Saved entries
[Start of Attachment]
(* ===== verification/BackupJobs.v ===== *)
(** * Backup jobs (src/backupmgr/manager.go, disk_space.go)

    Exports and imports are jobs: rows that a request creates, a worker claims and carries
    through its states, and a client may cancel. A restart puts the unfinished ones back
    into the queue. The manager works on the database, the file manager (the class
    [BackupFiles]) and a directory of its own, a map from names to contents. *)

From stdpp Require Import base strings list gmap.
From Stdlib Require Import Ascii.
From S2P Require Import Prelude GoStr Base64 BlockIO Store Multipart FileManager BackupFmt Archive.
From S2P Require Import BackupExport BackupImport JobRow.
Import BackupFmt Archive.
Import Multipart (ToLower).
Import BackupExport (BackupSnapshotRequest, rq_JobID).

(** What a failed job leaves in the work directory. *)
Record failureReport := {
  fr_Kind : job_kind; fr_State : string; fr_Code : string; fr_Message : string; fr_FailedAt : Z;
  fr_Retryable : bool }.

(** Outside src/: the free space of the disk and the random bytes by call number, where a
    copy into the work directory is cut short (the disk fills up, or the request ends),
    gzip and tar over an archive, and encoding/json. *)
Class BackupLib := {
  filesystemFreeBytes : nat -> outcome Z;
  random_bytes : nat -> outcome (list Z);
  interrupted : nat -> option (Z * err);
  pack : list tar_entry -> list Z;
  open_archive : list Z -> archive_file;
  marshal_report : failureReport -> list Z }.

(** The part of [filemgr.IFileManager] that the manager calls, on the database and the rest
    [B] of the file manager's state. *)
Class BackupFiles (B : Type) := {
  CreateBackupSnapshot : BackupSnapshotRequest -> M (World * B) Manifest;
  ReleaseBackupSnapshot : string -> M (World * B) unit;
  OpenBackupPart : string -> Z -> M (World * B) readcloser;
  ValidateBackupImport : Manifest -> string -> M (World * B) unit;
  BeginBackupImport : string -> Manifest -> M (World * B) unit;
  StageBackupPart : string -> Part -> source -> M (World * B) unit;
  FinishBackupImportFiles : string -> Manifest -> M (World * B) unit;
  PublishBackupImport : string -> Manifest -> string -> M (World * B) BackupImport.BackupPublishResult;
  DiscardBackupImport : string -> M (World * B) unit }.

Module BackupJobs.

(** ** Data *)

Record Options := {
  o_Limits : Limits; o_RequiredBuckets : list RequiredBucket; o_SchemaVersion : Z;
  o_MaxPartSize : Z; o_ArtifactRetention : Z; o_JobRetention : Z }.

Record CreateExportRequest := { ce_Owner : string; ce_IdempotencyKey : string; ce_Scope : string }.
(** [ExpectedSHA256] is empty for [CreateImportUpload]; [Body] is nil in [None]. *)
Record importReceiveRequest := {
  ir_Owner : string; ir_IdempotencyKey : string; ir_ConflictPolicy : string; ir_DryRun : bool;
  ir_ContentLength : Z; ir_ExpectedSHA256 : string; ir_Body : option source }.

Record Job := { row : job_row; ArtifactAvailable : bool }.
Definition JobID (job : Job) : string := j_job_id (row job).

Record JobCursor := { jc_CreatedAt : Z; jc_JobID : string }.
(** The strings [Kind] and [State] are empty in [None]; one that names no kind or state is refused. *)
Record ListJobsRequest := {
  lj_Owner : string; lj_Kind : option job_kind; lj_State : option job_state; lj_Cursor : option JobCursor;
  lj_Limit : Z }.
Record JobPage := { jp_Jobs : list Job; jp_NextCursor : option JobCursor }.

Definition validHex (value : string) : bool :=
  match Base64.hex_decode value with Ok _ => true | Err _ => false end.
Definition validJobID (value : string) : bool :=
  (slen value =? 64) && String.eqb (ToLower value) value && validHex value.
Definition validSHA256 (value : string) : bool :=
  (slen value =? 64) && String.eqb (ToLower value) value && validHex value.
Definition validIdempotencyKey (value : string) : bool :=
  negb ((slen value <? 1) || (256 <? slen value)) && negb (containsControl value).
Definition validOwner (value : string) : bool :=
  negb ((slen value <? 1) || (256 <? slen value)) && negb (containsControl value).
Definition validScope (value : string) (maxBytes : Z) : bool :=
  negb (String.eqb value "" || (maxBytes <? slen value) || negb (rooted value) ||
        negb (String.eqb (path_clean value) value) || has_byte "092"%char value) &&
  negb (containsControl value).

Definition isTerminal (state : job_state) : bool :=
  bool_decide (state = JsSucceeded) || bool_decide (state = JsFailed) || bool_decide (state = JsCanceled).

(** ** Free space *)

Definition gib : Z := 1024 * 1024 * 1024.
Definition maxInt64 : Z := 2 ^ 63 - 1.

Definition saturatingFilesystemBytes (blocks blockSize : Z) : Z :=
  if (blocks =? 0) || (blockSize =? 0) then 0
  else let product := blocks * blockSize in if maxInt64 <? product then maxInt64 else product.

(** The bytes a payload needs; int64 arithmetic is written out. *)
Definition required_space (payloadBytes : Z) : outcome Z :=
  if payloadBytes <? 0 then Err ErrInvalidRequest
  else
    let margin := Z.quot payloadBytes 20 in
    let margin := if margin <? gib then gib else margin in
    if wrap64 (maxInt64 - margin) <? payloadBytes then Err ErrLimitExceeded
    else Ok (wrap64 (payloadBytes + margin)).

(** ** Errors *)

Definition classifyError (e : err) : string :=
  match e with
  | ENOSPC => "insufficient_storage"
  | ErrSourceUnreadable => "source_unreadable"
  | ErrBackupBackendUpload => "backend_upload_failed"
  | ErrBackupBackendReadback => "backend_readback_failed"
  | ErrBackupPublish => "publish_failed"
  | ErrInvalidArchive => "invalid_archive"
  | ErrChecksum => "archive_checksum_mismatch"
  | ErrLimitExceeded => "archive_limit_exceeded"
  | ErrBackupConflict => "path_conflict"
  | ErrBackupState => "target_incompatible"
  | _ => "internal"
  end.

Definition safeErrorMessage (e : err) : string :=
  match e with
  | ErrInvalidArchive => "backup archive is invalid"
  | ErrChecksum => "backup archive checksum validation failed"
  | ErrLimitExceeded => "backup archive exceeds configured limits"
  | ENOSPC => "backup work directory has insufficient free space"
  | ErrSourceUnreadable => "backup source data could not be read"
  | ErrBackupBackendUpload => "backup data could not be uploaded to the backend"
  | ErrBackupBackendReadback => "uploaded backup data failed readback verification"
  | ErrBackupPublish => "backup data could not be published atomically"
  | ErrBackupConflict => "backup paths conflict with existing data"
  | ErrBackupState => "backup is incompatible with the target configuration"
  | _ => "backup operation failed"
  end.

(** ** State *)

Section Jobs.
Context `{!Env} `{!ArchiveLib} `{!FileCodec} `{!Sha} `{!BackupLib} {B : Type} `{!BackupFiles B}.
Context (options : Options).

(** The work directory, and how often the disk, the random source and a copy were used. *)
Record Work := { dir : gmap string (list Z); disk_calls : nat; rand_calls : nat; copies : nat }.
Notation St := ((World * B) * Work)%type.

Definition on_fm {A} (m : M (World * B) A) : M St A := fun s =>
  let '(r, wb) := m s.1 in (r, (wb, s.2)).
Definition on_jobs {A} (m : M World A) : M St A := on_fm (on_db m).

Definition set_dir (f : gmap string (list Z) -> gmap string (list Z)) : M St unit :=
  modify (fun s => (s.1, {| dir := f (dir s.2); disk_calls := disk_calls s.2; rand_calls := rand_calls s.2;
                            copies := copies s.2 |})).

(** [O_CREATE|O_EXCL] and the writes, [os.Rename], [os.Remove] (a missing file is no error). *)
Definition create_file (name : string) (data : list Z) : M St unit :=
  d ← reads (fun s => dir s.2);
  _ ← check (bool_decide (is_Some (d !! name))) ErrExist;
  set_dir (<[name := data]>).
Definition write_file (name : string) (data : list Z) : M St unit := set_dir (<[name := data]>).
Definition rename_file (from to : string) : M St unit :=
  d ← reads (fun s => dir s.2);
  match d !! from with
  | None => fail ErrNotExist
  | Some data => set_dir (fun d => <[to := data]> (delete from d))
  end.
Definition remove_file (name : string) : M St unit := set_dir (delete name).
[End of Attachment]
• _What the exercise asks_: Your response should hold the lines from the first line of the entries above through the line with "Class BackupFiles (B", each retyped exactly, and nothing else.

• _Written solution_:
(* ===== verification/BackupJobs.v ===== *)
(** * Backup jobs (src/backupmgr/manager.go, disk_space.go)

    Exports and imports are jobs: rows that a request creates, a worker claims and carries
    through its states, and a client may cancel. A restart puts the unfinished ones back
    into the queue. The manager works on the database, the file manager (the class
    [BackupFiles]) and a directory of its own, a map from names to contents. *)

From stdpp Require Import base strings list gmap.
From Stdlib Require Import Ascii.
From S2P Require Import Prelude GoStr Base64 BlockIO Store Multipart FileManager BackupFmt Archive.
From S2P Require Import BackupExport BackupImport JobRow.
Import BackupFmt Archive.
Import Multipart (ToLower).
Import BackupExport (BackupSnapshotRequest, rq_JobID).

(** What a failed job leaves in the work directory. *)
Record failureReport := {
  fr_Kind : job_kind; fr_State : string; fr_Code : string; fr_Message : string; fr_FailedAt : Z;
  fr_Retryable : bool }.

(** Outside src/: the free space of the disk and the random bytes by call number, where a
    copy into the work directory is cut short (the disk fills up, or the request ends),
    gzip and tar over an archive, and encoding/json. *)
Class BackupLib := {
  filesystemFreeBytes : nat -> outcome Z;
  random_bytes : nat -> outcome (list Z);
  interrupted : nat -> option (Z * err);
  pack : list tar_entry -> list Z;
  open_archive : list Z -> archive_file;
  marshal_report : failureReport -> list Z }.

(** The part of [filemgr.IFileManager] that the manager calls, on the database and the rest
    [B] of the file manager's state. *)
Class BackupFiles (B : Type) := {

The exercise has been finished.